Chaffetz Joins Fox News – Cited Money as One Reason He Quit Congress

Should Congressmen get a living stipend?

Now former Chairman of the House Oversight Committee, Jason Chaffetz shocked many when he abruptly announced he’d be quitting Congress before the end of his term.

In a recent interview, Chaffetz insisted his decision was personal, that he was disappointed by the state of politics, and that he and his wife made the decision together for personal reasons. Chaffetz alluded to living on a tight budget, but only this week did he confirm money played a role in the decision-making process.

Congressmen make $170,000 a year. Chaffetz called it a “handsome salary” but not enough to maintain two separate households, not when one is in the most expensive city in the country.

Part of the ‘Couch Caucus’, Chaffetz was one of many Congressional members who slept on cots or couches in their offices rather than spring for separate housing.

Chaffetz told Fox News Wednesday night:

“I mean, look, we’re paid a very handsome salary, but our home is in Utah.
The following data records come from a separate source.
(* ===== verification/Prologue.v ===== *)
(** * Prologue-only encoding: [include/vita/codec/prologue.hpp]

    The scatter/gather path writes the prologue and the trailer into buffers of
    their own and leaves the payload where it is.  The theorem of this file is
    that the pieces, put side by side, are the packet [encode_envelope] writes. *)

From S2P Require Import Prelude Wire WireProofs.

Record EnvelopeLayout := mkEnvelopeLayout {
  packet_bytes : Z; prologue_bytes : Z; payload_offset : Z; payload_bytes : Z;
  trailer_offset : option Z }.

Definition measure_prologue (e : Envelope) (payload_bytes : Z) : Result EnvelopeLayout :=
  let? total := measure_envelope e payload_bytes in
  let prefix := total - payload_bytes - (if env_trailer e then 4 else 0) in
  Ok (mkEnvelopeLayout total prefix prefix payload_bytes
        (if env_trailer e then Some (total - 4) else None)).

(** [detail::write_prologue] computes the same header word and puts the same
    values as [encode_envelope]; the offset reached is returned. *)
Definition write_prologue (e : Envelope) (packet_bytes : Z) (output : list byte)
    : Result (Z * list byte) :=
  let? s := put_all (output, 0) (header_word e packet_bytes :: prologue_words e) in
  Ok (snd s, fst s).

Definition encode_prologue (e : Envelope) (payload_bytes : Z) (output : list byte)
    : Result (Z * list byte) :=
  let? layout := measure_prologue e payload_bytes in
  fail_if zlen output <? prologue_bytes layout
    with error3 ErrorCode.short_output 0 (prologue_bytes layout) ;;
  write_prologue e (packet_bytes layout) output.

Definition encode_trailer (trailer : Z) (output : list byte) : Result (Z * list byte) :=
  fail_if zlen output <? 4 with error3 ErrorCode.short_output 0 4 ;;
  let? output := store32 output 0 trailer in Ok (4, output).

Lemma measure_prologue_layout e n total :
  0 <= n -> measure_envelope e n = Ok total ->
  exists l, measure_prologue e n = Ok l /\ packet_bytes l = total /\
    prologue_bytes l = 4 * (1 + zlen (prologue_words e)) /\
    payload_offset l = prologue_bytes l /\
    total = prologue_bytes l + n + 4 * b2z (env_trailer e) /\
    trailer_offset l = (if env_trailer e then Some (prologue_bytes l + n) else None).
Proof.
  intros Hn Hm. pose proof (m_size _ _ _ (measure_measured e n total Hn Hm)) as Hs.
  unfold measure_prologue. rewrite Hm. cbn [rbind]. eexists. split; [done|]. cbn.
  destruct (env_trailer e); cbn [b2z] in *; split_and!; try done; try lia. f_equal. lia.
Qed.

Lemma write_prologue_words e size output :
  4 * (1 + zlen (prologue_words e)) <= zlen output ->
  write_prologue e size output =
  Ok (4 * (1 + zlen (prologue_words e)),
      words_bytes (header_word e size :: prologue_words e) ++
      drop (4 * (1 + length (prologue_words e))) output).
Proof.
  intros Hl. unfold write_prologue, zlen in *.
  destruct (split_length output (4 * (1 + length (prologue_words e)))) as (A & B & -> & HA); [lia|].
  pose proof (put_all_app (header_word e size :: prologue_words e) [] A B) as Hp.
  cbn [app] in Hp. change (zlen []) with 0 in Hp. rewrite Hp by (cbn [length]; lia).
  cbn [rbind fst snd]. rewrite <- HA, drop_app_length. do 2 f_equal.
  unfold zlen. cbn [length]. lia.
Qed.

(**  Scatter/gather equivalence: when the whole-packet encoder accepts an
    envelope, the prologue encoder accepts it for any output that holds the
    prologue, and the prologue it writes followed by the payload and by the
    separately encoded trailer is exactly the packet. *)
Theorem prologue_gathers e payload trailer output n output' head tail :
  encode_envelope e payload trailer output = Ok (n, output') ->
  zlen head = n - zlen payload - 4 * b2z (is_some trailer) -> zlen tail = 4 ->
  exists head' tail',
    encode_prologue e (zlen payload) head = Ok (zlen head, head') /\
    zlen head' = zlen head /\
    (forall t, trailer = Some t -> encode_trailer t tail = Ok (4, tail')) /\
    take (Z.to_nat n) output' = head' ++ payload ++ (if is_some trailer then tail' else []).
Proof.
  intros H Hh Ht. destruct (encode_envelope_Ok _ _ _ _ _ _ H) as (Etr & Hm & _ & _ & Hout).
  destruct (measure_prologue_layout e _ n (zlen_nonneg _) Hm) as (l & Hl & Hpk & Hpr & _ & Hn & _).
  assert (Hhd : zlen head = 4 * (1 + zlen (prologue_words e))) by (rewrite Etr in Hn; lia).
  exists (words_bytes (header_word e n :: prologue_words e)),
    (match trailer with Some t => be32_bytes t | None => [] end).
  split_and!.
  - unfold encode_prologue. rewrite Hl. cbn [rbind]. rewrite Hpr, Hhd, Z.ltb_irrefl, Hpk.
    rewrite write_prologue_words by lia. rewrite drop_ge by (unfold zlen in Hhd; lia).
    by rewrite app_nil_r.
  - rewrite zlen_words_bytes, Hhd. unfold zlen. cbn [length]. lia.
  - intros t ->. unfold encode_trailer. rewrite Ht, Z.ltb_irrefl.
    pose proof (store32_app [] tail [] t ltac:(unfold zlen in Ht; lia)) as Hs. rewrite !app_nil_r in Hs.
    cbn [app] in Hs. change (zlen []) with 0 in Hs. by rewrite Hs.
  - rewrite Hout, (envelope_bytes_size e payload trailer n) by done. by destruct trailer.
Qed.

Lemma prologue_gathers_witness :
  exists head' tail',
    encode_prologue sample_envelope 4 (replicate 28 x00) = Ok (28, head') /\
    zlen head' = 28 /\
    (forall t, Some 99 = Some t -> encode_trailer t [x00; x00; x00; x00] = Ok (4, tail')) /\
    sample_wire = head' ++ sample_payload ++ tail'.
Proof.
  destruct (prologue_gathers sample_envelope sample_payload (Some 99) (replicate 36 x00) 36 sample_wire
    (replicate 28 x00) [x00; x00; x00; x00]) as (h & t & H1 & H2 & H3 & H4);
    [vm_compute; reflexivity..|].
  exists h, t. split; [exact H1|]. split; [exact H2|]. split; [exact H3|exact H4].
Defined.
(* ===== verification/Framing.v ===== *)
(** * Inspecting a segmented packet: [include/vita/runtime/transport/framing.hpp]

    [inspect] reads the bounded prologue of a packet that lies in several
    segments, copying at most 68 bytes, and never stages the payload.  The storage
    is used through an interface; the memory component discharges it. *)

From S2P Require Import Prelude Wire WireProofs.

(** ** The storage interface *)

Class SegmentedStorage (S : Type) := {
  byte_size : S -> Z;
  segment_count : S -> nat;
  segment : S -> nat -> Result (list byte)
}.

(** [parts] are the segments of [s], every one of them readable. *)
Definition storage_parts {S} `{SegmentedStorage S} (s : S) (parts : list (list byte)) : Prop :=
  segment_count s = length parts /\
  (forall i p, parts !! i = Some p -> segment s i = Ok p) /\
  byte_size s = zlen (concat parts).

Record Framing := mkFraming {
  fr_envelope : Envelope; fr_payload_offset : Z; fr_payload_bytes : Z; fr_packet_bytes : Z }.

(** ** The prefix buffer and its cursor *)

Definition prefix_capacity : Z := 68.

(** The locals of [inspect] that the lambdas capture. *)
Record Cursor := mkCursor { prefix : list byte; copied : Z; cur_offset : Z }.

Section inspect.
Context {S : Type} `{SegmentedStorage S} (storage : S).

(** The loop of [ensure] over the segments [i, i+1, ...]; [n] segments remain. *)
Fixpoint ensure_loop (n i : nat) (start wanted : Z) (c : Cursor) : Result unit * Cursor :=
  match n with
  | O => (Ok tt, c)
  | Datatypes.S n =>
      if negb (copied c <? wanted) then (Ok tt, c) else
      match segment storage i with
      | Err e => (Err e, c)
      | UB => (UB, c)
      | Ok part =>
          if start + zlen part <=? copied c
          then ensure_loop n (Datatypes.S i) (start + zlen part) wanted c
          else
            let offset := copied c - start in
            let k := Z.min (wanted - copied c) (zlen part - offset) in
            match subspan part offset k with
            | Ok data =>
                match memmove (prefix c) (copied c) data with
                | Ok p => ensure_loop n (Datatypes.S i) (start + zlen part) wanted
                            (mkCursor p (copied c + k) (cur_offset c))
                | _ => (UB, c)
                end
            | _ => (UB, c)
            end
      end
  end.

Definition ensure (wanted : Z) (c : Cursor) : Result unit * Cursor :=
  if (prefix_capacity <? wanted) || (byte_size storage <? wanted)
  then (Err (error3 ErrorCode.short_input (copied c) wanted), c)
  else
    let '(r, c) := ensure_loop (segment_count storage) 0 0 wanted c in
    match r with
    | Ok _ => if negb (copied c =? wanted)
              then (Err (error3 ErrorCode.short_input (copied c) wanted), c) else (Ok tt, c)
    | Err e => (Err e, c)
    | UB => (UB, c)
    end.

Definition take_next (c : Cursor) : Result Z * Cursor :=
  let '(ready, c) := ensure (cur_offset c + 4) c in
  match ready with
  | Ok _ => (load32 (prefix c) (cur_offset c), mkCursor (prefix c) (copied c) (cur_offset c + 4))
  | Err e => (Err e, c)
  | UB => (UB, c)
  end.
I didn’t move to Washington, D.C. I sleep in a cot in my office,” Chaffetz, R-Utah, said on Fox News Wednesday night.

“And faced with another 100 to 200 nights a year where my wife’s by herself in Utah and I’m in a cot in Washington, D.C. – as nice as the salary is — I can’t afford to have two places and have a quality of life I’d like to have at this point,” he said, adding that serving in Congress is a “rich man’s game.”

Before his departure, Chaffetz called for a $2,500 legislature stipend to assist those who could not afford two households. From The Hill:

Just days before he resigns from Congress, Rep. Jason Chaffetz (R-Utah) said Monday that House and Senate lawmakers should receive a $2,500 per month housing allowance — something he explained would help ease housing costs for members who can’t afford two mortgages or rents.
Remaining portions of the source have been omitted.